As another recent example of a single pre-war delivery van offered at auction, on February 21 this year Penzance saleroom David Lay sold a 28K Marsh’s Sausages for a low-estimate hammer price of £900.

Berkshire boom-time

In March last year, Berkshire auction house Special Auction Services sold another pre-war Dinky Toys 28M 1st Type Wakefield’s Castrol Delivery Van for a mid-estimate hammer price of £1200. Three months later SAS offered a No.28/1 first-issue set of six Dinky 1st Type delivery vans in original yellow trade box with replacement dividers. Estimated at £7000-10,000, it sold for £11,000 hammer.

Back on November 20, 2014, SAS offered two 1934 Dinky 28 Series Delivery Van with estimates of £10,000-15,000. One set made £20,000 and the other £19,000.

They came for sale from the families of two leading collectors of Dinky Toys, John Westcombe and Julien Loffet, who had both died recently. On the suggestion of SAS specialist Hugo Marsh, the two collections were united for what he called a once-in-a-lifetime sale.

At the time, he told Antiques Trade Gazette: “These two yellow trade boxes contain the very first Dinky Toys ever made that featured advertising on them. To have two boxes in the same sale is unheard of - up until now it had never happened before.”

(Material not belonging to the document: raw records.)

(* ===== verification/CurrentBuffer.v ===== *)
(** * CurrentBuffer: buffers and their collection, [src/src/current_buffer.rs]

    A buffer is a rope, a selection, registers and a history; the collection
    is a list of buffers with a current one.  File access goes through the
    class [FileSystem], whose operations are the calls into the operating
    system the sources make. *)

From S2P Require Import Prelude Masks XiRope XiRopeRef ByteRope Selection SelectionMap.
From S2P Require Import SelectionMoves SelectionQueries SelectionExact Operations Edits History.
From S2P Require Import SelectionDelta.

(** ** The file system *)

(** Paths and other strings are their UTF-8 bytes. *)
Abbreviation PathBuf := bytes.

Inductive io (A : Type) : Type :=
  | IoOk (a : A)
  | IoErr (e : Z).
Arguments IoOk {A} a.
Arguments IoErr {A} e.

Class FileSystem := {
  World : Type;
  (* File::open(path), then metadata().len() *)
  fs_len : World → PathBuf → io Z;
  (* File::open(path), seek(SeekFrom::Start(pos)), one read into n bytes *)
  fs_read_at : World → PathBuf → Z → Z → io bytes;
  fs_read : World → PathBuf → io bytes;
  fs_write : World → PathBuf → bytes → io unit * World;
  fs_canonicalize : World → PathBuf → io PathBuf;
  (* impl Display for std::io::Error *)
  io_error_display : Z → bytes;
}.

(** ** Dirty bytes, of [src/src/modes/mode.rs] *)

Inductive DirtyBytes :=
  | ChangeInPlace (ivs : list Interval)
  | ChangeLength.

Inductive OverflowSelectionStyle := Cursor | Tail | CursorTail.

(** ** Buffers *)

Section buffer.
Context `{Profile} `{XiRope} `{FileSystem}.

Record CurrentBuffer := mkBuffer {
  path : option PathBuf;
  data : Rope;
  selection : Selection;
  registers : gmap Z (list bytes);
  dirty : bool;
  history : History;
  data_start_offset : Z;
}.

Definition with_data (b : CurrentBuffer) (d : Rope) : CurrentBuffer :=
  mkBuffer (path b) d (selection b) (registers b) (dirty b) (history b) (data_start_offset b).
Definition with_selection (b : CurrentBuffer) (s : Selection) : CurrentBuffer :=
  mkBuffer (path b) (data b) s (registers b) (dirty b) (history b) (data_start_offset b).
Definition with_registers (b : CurrentBuffer) (r : gmap Z (list bytes)) : CurrentBuffer :=
  mkBuffer (path b) (data b) (selection b) r (dirty b) (history b) (data_start_offset b).
Definition with_dirty (b : CurrentBuffer) (f : bool) : CurrentBuffer :=
  mkBuffer (path b) (data b) (selection b) (registers b) f (history b) (data_start_offset b).
Definition with_history (b : CurrentBuffer) (h : History) : CurrentBuffer :=
  mkBuffer (path b) (data b) (selection b) (registers b) (dirty b) h (data_start_offset b).
Definition with_path (b : CurrentBuffer) (p : option PathBuf) : CurrentBuffer :=
  mkBuffer p (data b) (selection b) (registers b) (dirty b) (history b) (data_start_offset b).

Definition empty_rope : Rope := mkRope (tb_build tb_new).

Definition buffer_default : CurrentBuffer :=
  mkBuffer None empty_rope selection_default ∅ false history_new 0.

Definition from_data_and_path (d : bytes) (p : option PathBuf) : outcome CurrentBuffer :=
  rope ← rope_from_vec d;
  Ok (mkBuffer p rope selection_new ∅ false history_new 0).

(** The delta that appends or prepends one chunk as a single leaf. *)
Definition chunk_delta (at_ : Z) (chunk : bytes) (len : Z) : Delta :=
  delta_simple_edit (iv_new at_ at_) (tb_build (tb_push_leaf tb_new chunk)) len.

Definition load_next_chunk (w : World) (self : CurrentBuffer) (chunk_size : Z) :
    io bool * CurrentBuffer :=
  match path self with
  | Some p =>
      match fs_len w p with
      | IoErr e => (IoErr e, self)
      | IoOk _ =>
          match fs_read_at w p (rope_len (data self)) chunk_size with
          | IoErr e => (IoErr e, self)
          | IoOk next_chunk =>
              if 0 <? zlen next_chunk then
                let len := rope_len (data self) in
                let delta := chunk_delta len next_chunk len in
                (IoOk true, with_data self (rope_apply_delta (data self) delta))
              else (IoOk false, self)
          end
      end
  | None => (IoOk false, self)
  end.

(** [sort_by(|a, b| a.start.cmp(&b.start))], a stable sort. *)
Fixpoint insert_interval (x : Interval) (l : list Interval) : list Interval :=
  match l with
  | [] => [x]
  | y :: l' => if iv_start x <? iv_start y then x :: l else y :: insert_interval x l'
  end.
Definition sort_intervals (l : list Interval) : list Interval :=
  foldl (λ acc x, insert_interval x acc) [] l.

(** One round of the loop that makes the intervals disjoint. *)
Definition merge_interval (acc : list Interval) (r : Interval) : list Interval :=
  match last acc with
  | None => [r]
  | Some l =>
      if iv_contains l (iv_start r) then removelast acc ++ [iv_union l r] else acc ++ [r]
  end.

Definition map_selections_buffer {S} (self : CurrentBuffer)
    (f : S → SelRegion → outcome (list SelRegion * S)) (s : S) :
    outcome (CurrentBuffer * DirtyBytes * S) :=
  '(sel, (s, invalidated_ranges)) ← map_selections (selection self)
    (λ '(s, invalidated_ranges) region,
      let invalidated_ranges := invalidated_ranges ++ [iv_from_inclusive (rmin region) (rmax region)] in
      '(new, s) ← f s region;
      let invalidated_ranges :=
        invalidated_ranges ++ ((λ new_reg, iv_from_inclusive (rmin new_reg) (rmax new_reg)) <$> new) in
      Ok (new, (s, invalidated_ranges)))
    (s, []);
  let disjoint_invalidated_ranges := foldl merge_interval [] (sort_intervals invalidated_ranges) in
  Ok (with_selection self sel, ChangeInPlace disjoint_invalidated_ranges, s).

Definition apply_delta_to_current_buffer (self : CurrentBuffer) (delta : Delta) (is_final : bool) :
    CurrentBuffer :=
  let next_data := rope_apply_delta (data self) delta in
  let history' :=
    if is_final then perform_final (history self) (data self) delta (selection self)
    else perform_partial (history self) (data self) delta (selection self) in
  with_dirty (with_data (with_history self history') next_data) true.

Definition apply_delta (self : CurrentBuffer) (delta : Delta) : outcome (CurrentBuffer * DirtyBytes) :=
  let max_len := rope_len (data self) in
  let self := apply_delta_to_current_buffer self delta true in
  sel ← selection_apply_delta (selection self) delta max_len;
  Ok (with_selection self sel, ChangeLength).

Definition apply_delta_offset_carets (self : CurrentBuffer) (delta : Delta)
    (caret_offset tail_offset : Z) : outcome (CurrentBuffer * DirtyBytes) :=
  let max_len := rope_len (data self) in
  let self := apply_delta_to_current_buffer self delta true in
  sel ← selection_apply_delta_offset_carets (selection self) delta caret_offset tail_offset max_len;
  Ok (with_selection self sel, ChangeLength).

Definition apply_incomplete_delta (self : CurrentBuffer) (delta : Delta) :
    outcome (CurrentBuffer * DirtyBytes) :=
  let max_len := rope_len (data self) in
  let self := apply_delta_to_current_buffer self delta false in
  sel ← selection_apply_delta (selection self) delta max_len;
  Ok (with_selection self sel, ChangeLength).

Definition apply_incomplete_delta_offset_carets (self : CurrentBuffer) (delta : Delta)
    (caret_offset tail_offset : Z) : outcome (CurrentBuffer * DirtyBytes) :=
  let max_len := rope_len (data self) in
  let self := apply_delta_to_current_buffer self delta false in
  sel ← selection_apply_delta_offset_carets (selection self) delta caret_offset tail_offset max_len;
  Ok (with_selection self sel, ChangeLength).

Definition commit_delta (self : CurrentBuffer) : CurrentBuffer :=
  with_history self (commit_partial (history self)).

Definition perform_undo (self : CurrentBuffer) : CurrentBuffer * option DirtyBytes :=
  match undo (history self) (data self) (selection self) with
  | (Some (undo_delta, old_selection), h) =>
      (with_dirty (with_data (with_selection (with_history self h) old_selection)
         (rope_apply_delta (data self) undo_delta)) true, Some ChangeLength)
  | (None, h) => (with_history self h, None)
  end.

Definition perform_redo (self : CurrentBuffer) : CurrentBuffer * option DirtyBytes :=
  match redo (history self) (data self) (selection self) with
  | (Some (redo_delta, old_selection), h) =>
      (with_dirty (with_data (with_selection (with_history self h) old_selection)
         (rope_apply_delta (data self) redo_delta)) true, Some ChangeLength)
  | (None, h) => (with_history self h, None)
  end.

Definition switch_main_sel (self : CurrentBuffer) (f : Selection → outcome Selection) :
    outcome (CurrentBuffer * DirtyBytes) :=
  old_main ← main_region (selection self);
  sel ← f (selection self);
  new_main ← main_region sel;
  Ok (with_selection self sel, ChangeInPlace [region_interval old_main; region_interval new_main]).

Definition modify_sels_in_place (self : CurrentBuffer) (f : Selection → outcome Selection) :
    outcome (CurrentBuffer * DirtyBytes) :=
  let dirty := ChangeInPlace (region_interval <$> regions (selection self)) in
  sel ← f (selection self);
  Ok (with_selection self sel, dirty).

Definition remove_selection (self : CurrentBuffer) (index : Z) : outcome (CurrentBuffer * DirtyBytes) :=
  modify_sels_in_place self (λ sel, i ← urem index (selection_len sel); remove sel i).
Definition retain_selection (self : CurrentBuffer) (index : Z) : outcome (CurrentBuffer * DirtyBytes) :=
  modify_sels_in_place self (λ sel, i ← urem index (selection_len sel); retain sel i).
Definition buffer_select_next (self : CurrentBuffer) (count : Z) : outcome (CurrentBuffer * DirtyBytes) :=
  switch_main_sel self (λ sel, select_next sel count).
Definition buffer_select_prev (self : CurrentBuffer) (count : Z) : outcome (CurrentBuffer * DirtyBytes) :=
  switch_main_sel self (λ sel, select_prev sel count).

Definition yank_selections (self : CurrentBuffer) (reg : Z) : outcome CurrentBuffer :=
  if rope_is_empty (data self) then
    Ok (with_registers self
          (<[reg := replicate (length (regions (selection self))) []]> (registers self)))
  else
    selections ← mapM_outcome
      (λ region, slice_to_cow (data self) (iv_from_inclusive (rmin region) (rmax region)))
      (regions (selection self));
    Ok (with_registers self (<[reg := selections]> (registers self))).

Definition overflow_sel_style (self : CurrentBuffer) : outcome (option OverflowSelectionStyle) :=
  last_sel ← unwrap (last (regions (selection self)));
  let len := rope_len (data self) in
  Ok (if (caret last_sel =? len) && (tail last_sel =? len) then Some CursorTail
      else if caret last_sel =? len then Some Cursor
      else if tail last_sel =? len then Some Tail
      else None).

Definition update_path_if_missing (self : CurrentBuffer) (p : PathBuf) : CurrentBuffer :=
  match path self with None => with_path self (Some p) | Some _ => self end.

(** ** The collection *)

Record BuffrCollection := mkCollection { buf_list : list CurrentBuffer; cur_buf_index : Z }.

Definition with_current_buffer (b : CurrentBuffer) : BuffrCollection := mkCollection [b] 0.
Definition collection_new : BuffrCollection := with_current_buffer buffer_default.

Definition current (self : BuffrCollection) : outcome CurrentBuffer :=
  vec_index (buf_list self) (cur_buf_index self).

(** [*self.current_mut() = b] *)
Definition set_current (self : BuffrCollection) (b : CurrentBuffer) : outcome BuffrCollection :=
  l ← vec_update (buf_list self) (cur_buf_index self) (λ _, b);
  Ok (mkCollection l (cur_buf_index self)).

(** The search of [switch_current_buffer] among the open buffers. *)
Fixpoint find_path (w : World) (canon : PathBuf) (i : Z) (l : list CurrentBuffer) : io (option Z) :=
  match l with
  | [] => IoOk None
  | b :: l' =>
      match path b with
      | Some p =>
          match fs_canonicalize w p with
          | IoErr e => IoErr e
          | IoOk q => if decide (q = canon) then IoOk (Some i) else find_path w canon (i + 1) l'
          end
      | None => find_path w canon (i + 1) l'
      end
  end.

Definition switch_current_buffer (w : World) (self : BuffrCollection) (filename : PathBuf) :
    outcome (io unit * BuffrCollection) :=
  match fs_canonicalize w filename with
  | IoErr e => Ok (IoErr e, self)
  | IoOk canon =>
      match find_path w canon 0 (buf_list self) with
      | IoErr e => Ok (IoErr e, self)
      | IoOk (Some i) => Ok (IoOk tt, mkCollection (buf_list self) i)
      | IoOk None =>
          match fs_read w filename with
          | IoErr e => Ok (IoErr e, self)
          | IoOk contents =>
              b ← from_data_and_path contents (Some filename);
              let l := buf_list self ++ [b] in
              i ← usub (zlen l) 1;
              Ok (IoOk tt, mkCollection l i)
          end
      end
  end.

Definition delete_current (self : BuffrCollection) : outcome BuffrCollection :=
  l ← vec_remove (buf_list self) (cur_buf_index self);
  let i := usize_saturating_sub (cur_buf_index self) 1 in
  Ok (mkCollection (if (zlen l =? 0) then [buffer_default] else l) i).

End buffer.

In March 2008 Vectis of Stockton-on-Tees sold the so-called 5th Avenue Collection, which included both another first issue box of six 1st Type vans, for £30,000.

Rare sale visitors

WEB Cottees van 11-4-17.jpg

The very rare pre-war 2nd Type Dinky 280j Fenwick delivery van, c.1939, offered at Poole auction house Cottees in January last year which sold for £3100 hammer.

While condition counts, the importance of rarity is demonstrated by a pre-war 2nd Type Dinky 280j Fenwick delivery van, c.1939, offered at Poole auction house Cottees in January last year.

It was catalogued as “a very good example of this hard to find promotional model of which there is believed to only be six in existence”. Estimated at £3000-5000, it made £3100 hammer.

In that March 2008 auction Vectis offered a single Dinky No.22d van bearing the name WE Boyce, a cycle shop in Archway Road in Highgate, north London. This apparently unique survivor achieved £17,000.